The Socialist People's Party (Norwegian: Sosialistisk Folkeparti) was a splinter group of the Norwegian Labour Party (DNA) founded in 1961. SF was principally dissatisfied with the pro-NATO/European Economic Community external policies of DNA. A group centered on the magazine Orientering had been expelled from DNA. The party merged into the Socialist Left Party in 1976.

History
In the mid-1960s the youth organization of SF, Socialist Youth League (Sosialistisk Ungdomsfylking), started moving towards revolutionary Marxism, leading to a split in 1969. The SUF broke away, renamed itself SUF(m-l) and launched the Workers' Communist Party (Marxist–Leninist) (which merged with the Red Electoral Alliance in 2007 to launch the new Red Party).

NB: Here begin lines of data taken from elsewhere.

Lemma inv_link s own own' c x m y : pman_inv s own ∅ -> pm_contexts s !! c = Some x -> pm_maps s !! m = None -> (m < pm_next s)%nat ->
  m_context y = c -> vr_ranges (c_valloc x) !! m_vaddr y = Some (m_size_pages y) ->
  (forall m' y', pm_maps s !! m' = Some y' -> m_context y' = c -> m_vaddr y' <> m_vaddr y) ->
  tiled (paging_of y) (m_vaddr y) (m_size_pages y) ->
  (exists z fr, <[m := y]> (pm_maps s) !! root_of m y = Some z /\ frames_of z = Some fr /\ m_size_pages z = m_size_pages y /\
    forall va, in_range (m_vaddr y) (m_size_pages y) va ->
      exists p, fr_frame fr (range_index (m_vaddr y) va) = Some p /\ walk s x va = Some (shown_entry y p)) ->
  (forall m' z r, <[m := y]> (pm_maps s) !! m' = Some z -> refs_of z = Some r ->
    r = Z.of_nat (own' m' + borrowers (with_mapping m y s) ∅ m') /\ 0 < r) ->
  (forall m', own' m' <> 0%nat -> exists z, <[m := y]> (pm_maps s) !! m' = Some z /\ is_Some (refs_of z)) ->
  (forall fr, frames_of y = Some fr -> kind_ok y fr /\ fr_owned fr ⊆ fa_used (pm_frames s) /\ (forall p, p ∈ fr_owned fr -> frame_ok p) /\
    forall m' y' fr', pm_maps s !! m' = Some y' -> frames_of y' = Some fr' -> fr_owned fr ## fr_owned fr') ->
  pman_inv (linked c x m y s) own' ∅.
Proof.
  intros Hinv Hc Hm Hlt Hyc Hyr Hyd Hyt Hys Hrefs Hown Hfr. pose proof Hinv as [].
  assert (forall d x', (<[c := PmanContext (c_top x) (c_valloc x) (m :: c_list x)]> (pm_contexts s)) !! d = Some x' ->
    exists x0, pm_contexts s !! d = Some x0 /\ c_top x' = c_top x0 /\ c_valloc x' = c_valloc x0 /\
      ((d <> c /\ c_list x' = c_list x0) \/ (d = c /\ c_list x' = m :: c_list x0))) as Hback.
  { intros d x' [[<- <-]|[Hne Hd]]%lookup_insert_Some; [exists x; split_and!; try done; by right|].
    exists x'. split_and!; try done. left. done. }
  assert (forall d x0, pm_contexts s !! d = Some x0 -> exists x', (<[c := PmanContext (c_top x) (c_valloc x) (m :: c_list x)]> (pm_contexts s)) !! d = Some x' /\
    c_top x' = c_top x0 /\ c_valloc x' = c_valloc x0) as Hfwd.
  { intros d x0 Hd. destruct (decide (c = d)) as [->|Hne].
    - rewrite lookup_insert_eq. eexists. split; [done|]. assert (x0 = x) as -> by congruence. done.
    - exists x0. by rewrite lookup_insert_ne. }
  assert (m ∉ c_list x) as Hml by (rewrite (pi_list0 c x m Hc); intros (_ & z & Hz & _); congruence).
  destruct (Hfwd c x Hc) as (xc & Hxc & Hxt & Hxv).
  assert (forall m' z, <[m := y]> (pm_maps s) !! m' = Some z -> (m' = m /\ z = y) \/ (m' <> m /\ pm_maps s !! m' = Some z)) as Hmaps.
  { intros m' z [[<- <-]|[? ?]]%lookup_insert_Some; [by left|right; done]. }
  split; cbn [linked with_context with_mapping pm_tables pm_maps pm_contexts pm_frames pm_next]; try done.
  - intros m' z [[-> ->]|[_ Hz]]%Hmaps; [done|by eapply pi_next0].
  - intros d x' (x0 & Hd & -> & -> & Hl)%Hback. destruct (pi_context0 d x0 Hd) as (? & ? & Hnd). split_and!; [done|done|].
    destruct Hl as [[_ ->]|[-> ->]]; [done|]. assert (x0 = x) as -> by congruence. by apply NoDup_cons.
  - intros d d' x1 x2 (x1' & H1 & -> & _)%Hback (x2' & H2 & -> & _)%Hback. by eapply pi_top0.
  - intros d x' m' (x0 & Hd & _ & _ & Hl)%Hback.
    assert ((m' ∈ c_list x0) <-> exists z, pm_maps s !! m' = Some z /\ m_context z = d) as Hold by (rewrite (pi_list0 d x0 m' Hd); set_solver).
    destruct Hl as [[Hne ->]|[-> ->]].
    + rewrite Hold. split; [intros (z & Hz & Hcz); split; [set_solver|]|intros [_ (z & [[-> ->]|[Hmm Hz]]%Hmaps & Hcz)]; [congruence|eauto]].
      exists z. rewrite lookup_insert_ne; [done|congruence].
    + rewrite elem_of_cons, Hold. split.
      * intros [->|(z & Hz & Hcz)]; (split; [set_solver|]); [exists y; by rewrite lookup_insert_eq|].
        exists z. rewrite lookup_insert_ne; [done|congruence].
      * intros [_ (z & [[-> ->]|[Hmm Hz]]%Hmaps & Hcz)]; [by left|right; eauto].
  - intros d x' va (x0 & Hd & Ht & -> & _)%Hback. unfold walk. cbn. rewrite Ht. by apply (pi_stray0 d x0).
  - intros m' z [[-> ->]|[_ Hz]]%Hmaps.
    + exists xc. rewrite Hyc, Hxv. split_and!; [done|done|done|]. destruct Hys as (z & fr & _ & _ & _ & Hw). intros va Hva.
      unfold walk. cbn. rewrite Hxt. destruct (Hw va Hva) as (p & _ & E). unfold walk in E. by rewrite E.
    + destruct (pi_placed0 m' z Hz) as (x0 & Hd & Hr & Ht & Hw). destruct (Hfwd _ _ Hd) as (x' & Hx' & Htop & Hva).
      exists x'. rewrite Hva. split_and!; [done..|]. unfold walk. cbn. rewrite Htop. done.
  - intros m1 m2 z1 z2 [[-> ->]|[Hn1 H1]]%Hmaps [[-> ->]|[Hn2 H2]]%Hmaps Hcc Hvv; [done| | |].
    + exfalso. eapply Hyd; [exact H2|congruence|done].
    + exfalso. eapply Hyd; [exact H1|congruence|done].
    + by eapply (pi_distinct0 m1 m2).
  - intros m' z [[-> ->]|[Hne Hz]]%Hmaps _.
    + destruct Hys as (z & fr & Hrz & Hf & Hsz & Hw). exists xc, z, fr. rewrite Hyc. split_and!; [done|done|set_solver|done|done|].
      intros va Hva. unfold walk. cbn. rewrite Hxt. by apply Hw.
    + destruct (pi_shows0 m' z Hz (not_elem_of_empty _)) as (x0 & w & fr & Hd & Hw & _ & Hf & Hsz & Hwalk).
      destruct (Hfwd _ _ Hd) as (x' & Hx' & Htop & _). exists x', w, fr. split_and!; [done| |set_solver|done|done|].
      * cbn [linked with_context with_mapping pm_maps]. rewrite lookup_insert_ne; [done|]. intros Heq. rewrite Heq in Hm. congruence.
      * intros va Hva. unfold walk. cbn. rewrite Htop. by apply Hwalk.
  - intros m' z r Hz _ Hr. destruct (Hrefs m' z r Hz Hr) as [-> ?]. done.
  - intros m' Hne. split; [set_solver|]. by apply Hown.
  - intros m' z fr [[-> ->]|[Hne Hz]]%Hmaps Hf; [by apply Hfr|by eapply pi_kind0].
  - intros m' z fr [[-> ->]|[Hne Hz]]%Hmaps Hf; [destruct (Hfr fr Hf) as (_ & ? & ? & _); done|by eapply pi_frames0].
  - intros m1 m2 z1 z2 f1 f2 [[-> ->]|[Hn1 H1]]%Hmaps [[-> ->]|[Hn2 H2]]%Hmaps Hne Hf1 Hf2; [done| | |].
    + destruct (Hfr f1 Hf1) as (_ & _ & _ & Hd). by eapply Hd.
    + destruct (Hfr f2 Hf2) as (_ & _ & _ & Hd). symmetry. by eapply Hd.
    + by apply (pi_disjoint0 m1 m2 z1 z2).
Qed.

Following the split, Socialist People's Youth (Sosialistisk Folkepartis Ungdom) became the new SF youth wing. SF lost parliamentary representation in 1969, but in 1972 a DNA MP, Arne Kielland, joined SF.

SF was the driving force behind the formation of Socialist Electoral League, which later emerged into Socialist Left Party. SV can be seen as the direct successor of the SF.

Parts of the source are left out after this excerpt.